Saudi Arabia’s Vision 2030 Is About More Than Numbers

Saudi Arabia’s Vision 2030 Is About More Than Numbers

Quantitative metrics and indices can only go so far in relaying what the kingdom’s reform-based trajectory means to Saudis.

There are two sides to socio-economic reform: the numbers and the story. Every data point is just a number from today amplified by a story about tomorrow. Behind the success of key performance indicators are millions of equally meaningful yet deeply personal success stories. The Middle East’s most ambitious reform project—Saudi Arabia’s Vision 2030—is no exception.
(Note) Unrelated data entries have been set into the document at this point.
Lemma foldl_push_back_lookup {B} (grp : B → nat) (f : B → postsynaptic_spike_event)
    (l : list B) (queues : list event_queue) (g : nat) :
  foldl (λ q x, push_back_at q (grp x) (f x)) queues l !! g
  = (λ q, q ++ map f (filter (λ x, grp x = g) l)) <$> queues !! g.
Proof.
  revert queues. induction l as [|x l IH]; intros queues; simpl.
  - by rewrite fmap_app_nil.
  - rewrite IH. unfold push_back_at. rewrite filter_cons.
    destruct (decide (grp x = g)) as [->|Hne].
    + rewrite list_lookup_alter_eq. destruct (queues !! g); simpl; [|done].
      by rewrite <- app_assoc.
    + by rewrite list_lookup_alter_ne.
Qed.

Lemma filter_const_group {B} (g0 g : nat) (l : list B) :
  filter (λ _ : B, g0 = g) l = if decide (g0 = g) then l else [].
Proof.
  induction l as [|x l IH]; [by destruct (decide _)|].
  rewrite filter_cons, IH. by destruct (decide (g0 = g)).
Qed.

Lemma pair_events_nil g cons : pair_events g cons [] = [].
Proof.
  unfold pair_events. induction cons as [|c cons IH]; [done|].
  cbn [flat_map]. rewrite IH. by destruct (decide _).
Qed.

Lemma pair_events_by_spike_nil g spks : pair_events_by_spike g spks [] = [].
Proof.
  unfold pair_events_by_spike. induction spks as [|s spks IH]; [done|].
  cbn [flat_map]. by rewrite IH.
Qed.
Quantitative metrics and indices can only go so far in relaying what the kingdom’s reform-based trajectory means to Saudis. Let us define reform as a waltz between stories and statistics; out of this dialogue comes a tensile strength, a holistic picture with a narrative-shaping force far more potent than raw data. Novelist Richard Powers captures that efficacy: “The best arguments in the world won’t change a single person’s mind. The only thing that can do that is a good story.”

Vision 2030 outlines a plethora of objectives in pursuit of a diversified economy and thriving society. The goal of increasing female labor force participation from 22 percent to 30 percent is a clear example. Today, that figure is at 33 percent. Exceeding the initial objective ahead of time is, however, just one side of this success. The other, less quantifiable dimension is the elation felt by Saudi women now actualizing unmet potential, the visceral sense of empowerment that thousands of mothers will pass on to their daughters, and the fulfillment that comes with a meaningful career at the heart of national development. The impact of this empowerment transcends the confines of your average desk job. Saudi football prodigy Farah Jefry would certainly agree, as the Saudi Arabian Football Federation recently launched the inaugural season of the Saudi Women’s Football League.

With over 70 percent of the Saudi population under the age of thirty-five, Saudi youth are well-positioned to shape the future of the kingdom. This unique demographic trend warrants greater emphasis on social innovation and entrepreneurship. With this in mind, raising the current contribution of small and medium-sized enterprises to Saudi Arabia’s GDP from 20 percent to 35 percent is a key Vision 2030 objective. Today, that figure hovers around 30 percent. As far as impact is concerned, the Saudi tech transformation extends far beyond what we can compute. The ubiquitous opportunities offered by the sector are rapidly transforming how young Saudis think about success, failure, social impact, and where they stand vis-à-vis national development.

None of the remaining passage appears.